[What this task involves]
Each line of the records containing "nothing" is to be copied out and returned.

Stored data
━━━━━━━━━━━━━━━━

(** C4, amended.  For every call of [__apost], in whatever state the
    client is: when the POST of attempt [k + 1] is made and its body cannot
    be decoded, the attempt fails with the decode error, as it does with a
    connection or timeout error, having made that one POST and no login;
    the decode error itself is never what [__apost] raises; unless the
    attempt was the fifth, the pause and a further attempt follow, whose
    result is returned if it succeeds; and after the fifth attempt
    [__apost] raises [RetryError] wrapping the decode error. *)
Theorem apost_retries_decode_failures
  (json_dumps : pyobj -> string) (env : Env) url params hdrs (s : State) (k : nat)
  (sk : State) (h : pyobj) (s0 : State) (e : exn) :
  k <= 4 ->
  attempt_start (__apost_attempt json_dumps url params hdrs) 3 k env s = Some sk ->
  given_or_headers json_dumps hdrs env sk = (OK h, s0) ->
  session_post env (n_session_post s0) = Raise e ->
  is_decode_error e || is_transport_error e = true ->
  let attempt := __apost_attempt json_dumps url params hdrs in
  let run := __apost json_dumps url params hdrs env s in
  exists s1,
    attempt env sk = (Raise e, s1)
    /\ n_session_post s1 = S (n_session_post s0)
    /\ n_requests_post s1 = n_requests_post s0
    /\ c_login_user (self s1) = c_login_user (self s0)
    /\ fst run <> Raise e
    /\ (k < 4 ->
        attempt_start attempt 3 (S k) env s = Some (log (EvAsyncioSleep 3) s1)
        /\ forall r s2,
             attempt env (log (EvAsyncioSleep 3) s1) = (OK r, s2) -> run = (OK r, s2))
    /\ (k = 4 -> run = (Raise (RetryError e), s1)).
Proof.
  intros Hk Hstart E0 He Hkind attempt run. subst attempt run.
  destruct (attempt_post_fails json_dumps env url params hdrs sk h s0 e E0 He)
    as (s1 & E & (_ & Hu & _ & _ & Hr & _) & Hs1).
  pose proof (attempt_start_loop _ 3 env k 4 s sk Hk Hstart) as Hloop.
  exists s1. split; [exact E|]. split; [exact Hs1|]. split; [exact Hr|].
  split; [exact Hu|]. split; [|split].
  - intros Hbare. unfold __apost, aretry in Hbare.
    destruct (tenacity_loop (5 - 1) 3 (__apost_attempt json_dumps url params hdrs) env s)
      as [r sf] eqn:Er. simpl in Hbare. subst r.
    apply tenacity_loop_wraps in Er as (e0 & ->). discriminate.
  - intros Hlt.
    pose proof (attempt_start_next _ 3 env k s sk e s1 Hstart E) as Hnext.
    split; [exact Hnext|]. intros r s2 E2.
    pose proof (attempt_start_loop _ 3 env (S k) 4 s _ ltac:(lia) Hnext) as Hloop'.
    unfold __apost, aretry. change (5 - 1) with 4. rewrite Hloop'.
    destruct (4 - S k); simpl; rewrite E2; reflexivity.
  - intros ->. unfold __apost, aretry. change (5 - 1) with 4.
    rewrite Hloop. simpl. rewrite E. reflexivity.
Qed.

(** A client that holds no token yet, an undecodable first body and a
    good second one. *)
Lemma apost_retries_decode_failures_witness :
  let env := Sample.env Sample.logins_ok Sample.posts_undecodable_then_payload in
  let run := __apost Sample.dumps Sample.url Sample.params PyNone env (start Sample.client) in
  fst run = OK Sample.payload /\ fst run <> Raise JSONDecodeError.
Proof.
  intros env run.
  pose (attempt := __apost_attempt Sample.dumps Sample.url Sample.params PyNone).
  pose (stage := given_or_headers Sample.dumps PyNone env (start Sample.client)).
  assert (E0 : given_or_headers Sample.dumps PyNone env (start Sample.client)
               = (OK (match fst stage with OK h => h | Raise _ => PyNone end), snd stage))
    by (vm_compute; reflexivity).
  assert (He : session_post env (n_session_post (snd stage)) = Raise JSONDecodeError)
    by (vm_compute; reflexivity).
  destruct (apost_retries_decode_failures Sample.dumps env Sample.url Sample.params PyNone
              (start Sample.client) 0 (start Sample.client) _ _ JSONDecodeError
              ltac:(lia) eq_refl E0 He eq_refl)
    as (s1 & E & _ & _ & _ & Hbare & Hnext & _).
  destruct (Hnext ltac:(lia)) as (_ & Hgood).
  assert (E2 : attempt env (log (EvAsyncioSleep 3) s1)
               = (OK Sample.payload, snd (attempt env (log (EvAsyncioSleep 3) s1)))).
  { assert (Hs1 : s1 = snd (attempt env (start Sample.client)))
      by (unfold attempt; now rewrite E).
    rewrite Hs1. vm_compute. reflexivity. }
  split; [|exact Hbare].
  fold run in Hgood. rewrite (Hgood _ _ E2). reflexivity.
Defined.
Lemma update_chat_conversations_accepted (uid : option uuid)
    (where_ : chat_conversations.Row -> bool) (u : chat_conversations.Update)
    (now : timestamptz) (d d' : Database) :
  update_chat_conversations uid where_ u now d = inr d' ->
  d' = with_chat_conversations (db_chat_conversations d') d
  /\ NoDup (chat_conversations.id <$> db_chat_conversations d')
  /\ foreign_keys d' = true.
Proof.
  unfold update_chat_conversations. intros H.
  destruct (update_rows _ _ _) as [e|rows]; [done|].
  destruct (bool_decide (NoDup _)) eqn:Hn; [|done].
  apply bool_decide_eq_true in Hn. simpl in H.
  destruct (foreign_keys _) eqn:Hf; [|done].
  simpl in H. by injection H as <-.
Qed.

Lemma update_appointments_accepted (uid : option uuid)
    (where_ : appointments.Row -> bool) (u : appointments.Update)
    (now : timestamptz) (d d' : Database) :
  update_appointments uid where_ u now d = inr d' ->
  d' = with_appointments (db_appointments d') d
  /\ NoDup (appointments.id <$> db_appointments d')
  /\ foreign_keys d' = true.
Proof.
  unfold update_appointments. intros H.
  destruct (update_rows _ _ _) as [e|rows]; [done|].
  destruct (bool_decide (NoDup _)) eqn:Hn; [|done].
  apply bool_decide_eq_true in Hn. simpl in H.
  destruct (foreign_keys _) eqn:Hf; [|done].
  simpl in H. by injection H as <-.
Qed.
Lemma only_wait_attempts P kwargs more :
  P (Call (get_operation_call kwargs)) = true ->
  P (Sleep delay) = true ->
  emits_only P (wait_attempts more kwargs).
Proof.
  intros Hp Hs. induction more as [| more IH]; cbn [wait_attempts].
  all: apply only_bind; [apply only_call; exact Hp | intros response].
  all: apply only_bind; [apply only_lift | intros [|]];
    [apply only_ret |].
  all: apply only_bind; [apply only_lift | intros [|]];
    [apply only_raise |].
  - apply only_raise.
  - apply only_bind; [apply only_sleep; exact Hs | intros _; exact IH].
Qed.

Lemma only_await_namespace P response wait :
  (forall kw, P (Call (get_operation_call kw)) = true) ->
  (forall kw, P (Call (get_namespace_call kw)) = true) ->
  (forall n, P (Sleep n) = true) ->
  emits_only P (await_namespace response wait).
Proof.
  intros Hp Hg Hs. unfold await_namespace.
  apply only_bind; [apply only_lift | intros operation].
  destruct wait; [| apply only_ret].
  apply only_bind; [apply only_wait_attempts; auto | intros _].
  apply only_bind; [apply only_call; auto | intros r].
  do 3 (apply only_bind; [apply only_lift | intros ?]).
  apply only_bind; [apply only_call; auto | intros got].
  apply only_lift.
Qed.

Lemma only_get_namespaces_by_name P nm ty :
  (forall kw, P (Call (list_namespaces_call kw)) = true) ->
  emits_only P (get_namespaces_by_name nm ty).
Proof.
  intros Hl. unfold get_namespaces_by_name, list_namespaces.
  apply only_bind; [apply only_call; auto | intros namespaces].
  destruct (negb (py_truthy namespaces)); [apply only_ret |].
  do 3 (apply only_bind; [apply only_lift | intros ?]).
  apply only_ret.
Qed.

Lemma only_get_namespace P id :
  (forall kw, P (Call (get_namespace_call kw)) = true) ->
  emits_only P (get_namespace id).
Proof.
  intros Hg. unfold get_namespace.
  apply only_bind; [apply only_call; auto | intros response].
  apply only_bind; [apply only_lift | intros namespace].
  destruct (negb (py_truthy namespace)); [apply only_ret | apply only_lift].
Qed.

Lemma only_create_namespace P nm ty d c v w :
  (forall kw, P (Call (create_public_dns_namespace_call kw)) = true) ->
  (forall kw, P (Call (create_private_dns_namespace_call kw)) = true) ->
  (forall kw, P (Call (get_operation_call kw)) = true) ->
  (forall kw, P (Call (get_namespace_call kw)) = true) ->
  (forall n, P (Sleep n) = true) ->
  emits_only P (create_namespace nm ty d c v w).
Proof.
  intros Hpub Hpriv Hp Hg Hs. unfold create_namespace.
  apply only_bind.
  { destruct (opt_eq ty "DNS_PRIVATE"); [| apply only_ret].
    apply only_bind; [| intros; apply only_ret].
    unfold create_private_dns_namespace.
    apply only_bind; [apply only_call; auto | intros r].
    apply only_await_namespace; auto. }
  intros namespace. apply only_bind.
  { destruct (opt_eq ty "DNS_PUBLIC"); [| apply only_ret].
    apply only_bind; [| intros; apply only_ret].
    unfold create_public_dns_namespace.
    apply only_bind; [apply only_call; auto | intros r].
    apply only_await_namespace; auto. }
  intros [ns |]; [apply only_lift | apply only_raise].
Qed.

Lemma only_main_present P p :
  (forall c, is_delete (Call c) = false -> P (Call c) = true) ->
  (forall n, P (Sleep n) = true) ->
  emits_only P (main_present p).
Proof.
  intros Hc Hs. unfold main_present.
  apply only_bind; [| intros; apply only_raise].
  apply only_try; [| intros; apply only_fail_json].
  apply only_bind;
    [apply only_get_namespaces_by_name; intros; apply Hc; reflexivity |].
  intros existing.
  apply only_bind; [apply only_lift | intros n].
  apply only_bind.
  { destruct (Nat.eqb n 1); [| apply only_ret].
    do 2 (apply only_bind; [apply only_lift | intros ?]).
    apply only_bind;
      [apply only_get_namespace; intros; apply Hc; reflexivity |].
    intros namespace.
    apply only_bind; [apply only_lift | intros ?]. apply only_exit_json. }
  intros _. apply only_bind; [| intros; apply only_ret].
  destruct (not_existing existing); [| apply only_ret].
  apply only_bind.
  { apply only_create_namespace; intros; try apply Hc; auto. }
  intros namespace.
  apply only_bind; [apply only_lift | intros ?]. apply only_exit_json.
Qed.

Lemma only_main_absent P p :
  (forall kw, P (Call (list_namespaces_call kw)) = true) ->
  (forall kw, P (Call (delete_namespace_call kw)) = true) ->
  emits_only P (main_absent p).
Proof.
  intros Hl Hd. unfold main_absent.
  apply only_try; [| intros; apply only_fail_json].
  apply only_bind; [apply only_get_namespaces_by_name; exact Hl |].
  intros existing.
  do 2 (apply only_bind; [apply only_lift | intros ?]).
  apply only_bind; [apply only_call; apply Hd | intros _].
  apply only_exit_json.
Qed.

Lemma only_AnsibleAWSModule P p : emits_only P (AnsibleAWSModule p).
Proof.
  unfold AnsibleAWSModule.
  destruct (check_argument_values p).
  - intros w. exists []. rewrite app_nil_r. split; reflexivity.
  - destruct (check_required_if p); [| apply only_ret].
    intros w. exists []. rewrite app_nil_r. split; reflexivity.
Qed.

(** The validation hands back the parameters it was given. *)
Lemma AnsibleAWSModule_returns p w q w1 :
  AnsibleAWSModule p w = (inr q, w1) -> q = p.
Proof.
  unfold AnsibleAWSModule.
  destruct (check_argument_values p); [discriminate |].
  destruct (check_required_if p); [discriminate |].
  intros H; inversion H; reflexivity.
Qed.

Lemma run_trace p s :
  snd (fst (run p s)) = snd (snd (main p (s, []))).
Proof.
  unfold run. destruct (main p (s, [])) as [[[e | o] | u] [s1 tr]];
    reflexivity.
Qed.

Lemma only_main P p :
  (state p = "present" -> emits_only P (main_present p)) ->
  (state p = "absent" -> emits_only P (main_absent p)) ->
  emits_only P (main p).
Proof.
  intros Hp Ha w. unfold main, bind.
  destruct (only_AnsibleAWSModule P p w) as [tr0 [E0 F0]].
  destruct (AnsibleAWSModule p w) as [[r | q] w0] eqn:Ev.
  - exists tr0. split; assumption.
  - apply AnsibleAWSModule_returns in Ev. subst q.
    assert (H1 : emits_only P
                   (if String.eqb (state p) "present"
                    then main_present p else ret tt)).
    { destruct (String.eqb_spec (state p) "present");
        [apply Hp; assumption | apply only_ret]. }
    assert (H2 : emits_only P
                   (if String.eqb (state p) "absent"
                    then main_absent p else ret tt)).
    { destruct (String.eqb_spec (state p) "absent");
        [apply Ha; assumption | apply only_ret]. }
    destruct (H1 w0) as [tr1 [E1 F1]].
    destruct ((if String.eqb (state p) "present"
               then main_present p else ret tt) w0) as [[r | u] w1].
    + exists (tr0 ++ tr1). cbn [snd] in *.
      rewrite E1, E0, app_assoc, forallb_app, F0, F1. split; reflexivity.
    + destruct (H2 w1) as [tr2 [E2 F2]].
      exists (tr0 ++ tr1 ++ tr2). cbn [snd] in *.
      rewrite E2, E1, E0, !app_assoc, !forallb_app, F0, F1, F2.
      split; reflexivity.
Qed.

(** X6: a present-state run never issues a delete call, whatever the
    input and whatever the remote answers. *)
Theorem present_never_deletes p s :
  state p = "present" ->
  filter is_delete (snd (fst (run p s))) = [].
Proof.
  intros Hs. rewrite run_trace.
  destruct (only_main (fun ev => negb (is_delete ev)) p) with (w := (s, @nil event))
    as [tr [E F]].
  - intros _. apply only_main_present.
    + intros c Hc. rewrite Hc. reflexivity.
    + reflexivity.
  - intros Ha. rewrite Hs in Ha. discriminate.
  - rewrite E. cbn [snd app]. clear E.
    induction tr as [| ev tr IH]; [reflexivity |].
    cbn [forallb] in F. apply andb_prop in F. destruct F as [F1 F2].
    cbn [filter]. destruct (is_delete ev); [discriminate |]. auto.
Qed.

(** X7: an absent-state run issues nothing but the listing call and
    delete calls: it never creates, never polls an operation, never
    fetches a namespace and never sleeps, whatever the input and whatever
    the remote answers. *)
Theorem absent_only_lists_and_deletes p s :
  state p = "absent" ->
  forallb (fun ev => match ev with
                     | Call (list_namespaces_call _) => true
                     | Call (delete_namespace_call _) => true
                     | _ => false
                     end) (snd (fst (run p s))) = true.
Proof.
  intros Hs. rewrite run_trace.
  match goal with
  | |- forallb ?P _ = true =>
      destruct (only_main P p) with (w := (s, @nil event)) as [tr [E F]]
  end.
  - intros Hp. rewrite Hs in Hp. discriminate.
  - intros _. apply only_main_absent; reflexivity.
  - rewrite E. exact F.
Qed.

(** ** The wait, counted *)

Lemma wait_attempts_bounded kwargs : forall more w,
  exists tr,
    snd (snd (wait_attempts more kwargs w)) = snd w ++ tr
    /\ Forall (fun ev => ev = Call (get_operation_call kwargs)
                         \/ ev = Sleep delay) tr
    /\ List.length (filter is_poll tr) <= S more
    /\ List.length (filter is_sleep tr) + 1 = List.length (filter is_poll tr).
Proof.
  induction more as [| more IH]; intros [s tr0]; cbn [wait_attempts].
  all: unfold bind at 1; unfold client_call at 1.
  all: destruct (sd (get_operation_call kwargs) s) as [[e | v] s1].
  all: try (exists [Call (get_operation_call kwargs)];
            repeat split; cbn; auto; lia).
  all: unfold bind at 1;
    destruct (acceptor_matches v) as [e | [|]]; cbn [lift raise ret].
  all: try (exists [Call (get_operation_call kwargs)];
            repeat split; cbn; auto; lia).
  all: unfold bind at 1;
    destruct (py_contains "Error" v) as [e | [|]]; cbn [lift raise ret].
  all: try (exists [Call (get_operation_call kwargs)];
            repeat split; cbn; auto; lia).
  unfold bind at 1. unfold sleep at 1. cbn [fst snd].
  destruct (IH (s1, (tr0 ++ [Call (get_operation_call kwargs)])
                    ++ [Sleep delay]))
    as [tr [E [Hall [Hle Heq]]]].
  exists (Call (get_operation_call kwargs) :: Sleep delay :: tr).
  rewrite E. cbn [snd]. rewrite <- !app_assoc. cbn [app].
  split; [reflexivity |]. split; [auto |].
  cbn [filter is_poll is_sleep List.length]. split; lia.
Qed.

(** X8: whatever the remote answers, a wait polls the operation at most
    [maxAttempts] = 10 times, does nothing else than polling and sleeping
    [delay] = 5, and sleeps between polls only: one sleep fewer than
    polls. *)
Theorem waiter_wait_bounded kwargs w :
  exists tr,
    snd (snd (waiter_wait kwargs w)) = snd w ++ tr
    /\ Forall (fun ev => ev = Call (get_operation_call kwargs)
                         \/ ev = Sleep 5%Z) tr
    /\ List.length (filter is_poll tr) <= 10
    /\ List.length (filter is_sleep tr) + 1 = List.length (filter is_poll tr).
Proof. exact (wait_attempts_bounded kwargs (maxAttempts - 1) w). Qed.

Lemma polls_trace_counts op k :
  filter is_fetch (polls_trace op k) = []
  /\ List.length (filter is_poll (polls_trace op k)) = S k
  /\ List.length (filter is_sleep (polls_trace op k)) = k.
Proof.
  induction k as [| k [IH1 [IH2 IH3]]]; cbn; [auto |].
  rewrite IH2, IH3. auto.
Qed.

Lemma create_call_is_no_read p :
  is_poll (Call (create_call p)) = false
  /\ is_sleep (Call (create_call p)) = false
  /\ is_fetch (Call (create_call p)) = false.
Proof.
  unfold create_call. destruct (opt_eq (type p) "DNS_PRIVATE"); auto.
Qed.

(** X9: a waited-for create that the remote carries through, the
    operation reaching SUCCESS at poll [k], polls [k + 1] times during the
    wait and once more for the target, sleeps [k] times, and fetches the
    target namespace exactly once. *)
Theorem waited_create_fetches_once p s nss s1 created tr s' d :
  state p = "present" ->
  type_given p ->
  lists (type p) s nss s1 ->
  matching_namespaces (name p) nss = inr [] ->
  wait p = true ->
  create_answered p s1 created tr s' ->
  jsonize created = inr (VDict d) ->
  List.length (filter is_fetch (snd (fst (run p s)))) = 1
  /\ List.length (filter is_poll (snd (fst (run p s))))
     = List.length (filter is_sleep (snd (fst (run p s)))) + 2
  /\ List.length (filter is_poll (snd (fst (run p s)))) <= maxAttempts + 1.
Proof.
  intros Hs Ht Hl Hm Hw Hc Hj.
  rewrite (run_creates p s nss s1 created tr s' d Hs Ht Hl Hm Hc Hj).
  cbn [fst snd].
  destruct (create_call_is_no_read p) as [N1 [N2 N3]].
  change (filter is_fetch
            (Call (list_namespaces_call [("Filters", type_filters (type p))])
               :: Call (create_call p) :: tr))
    with (if is_fetch (Call (create_call p))
          then Call (create_call p) :: filter is_fetch tr
          else filter is_fetch tr).
  change (filter is_poll
            (Call (list_namespaces_call [("Filters", type_filters (type p))])
               :: Call (create_call p) :: tr))
    with (if is_poll (Call (create_call p))
          then Call (create_call p) :: filter is_poll tr
          else filter is_poll tr).
  change (filter is_sleep
            (Call (list_namespaces_call [("Filters", type_filters (type p))])
               :: Call (create_call p) :: tr))
    with (if is_sleep (Call (create_call p))
          then Call (create_call p) :: filter is_sleep tr
          else filter is_sleep tr).
  rewrite N1, N2, N3.
  destruct Hc as [? ? ? Hw' | ? ? op k ? ? ? ? ? ? ? ? _ _ _ Hk];
    [rewrite Hw in Hw'; discriminate |].
  destruct (polls_trace_counts op k) as [C1 [C2 C3]].
  destruct Hk as [Hk _].
  rewrite !filter_app, !length_app, C1, C2, C3. cbn.
  unfold maxAttempts in Hk. lia.
Qed.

━━━━━━━━━━━━━━━━

[Expected answer]
(** X7: an absent-state run issues nothing but the listing call and
    [maxAttempts] = 10 times, does nothing else than polling and sleeping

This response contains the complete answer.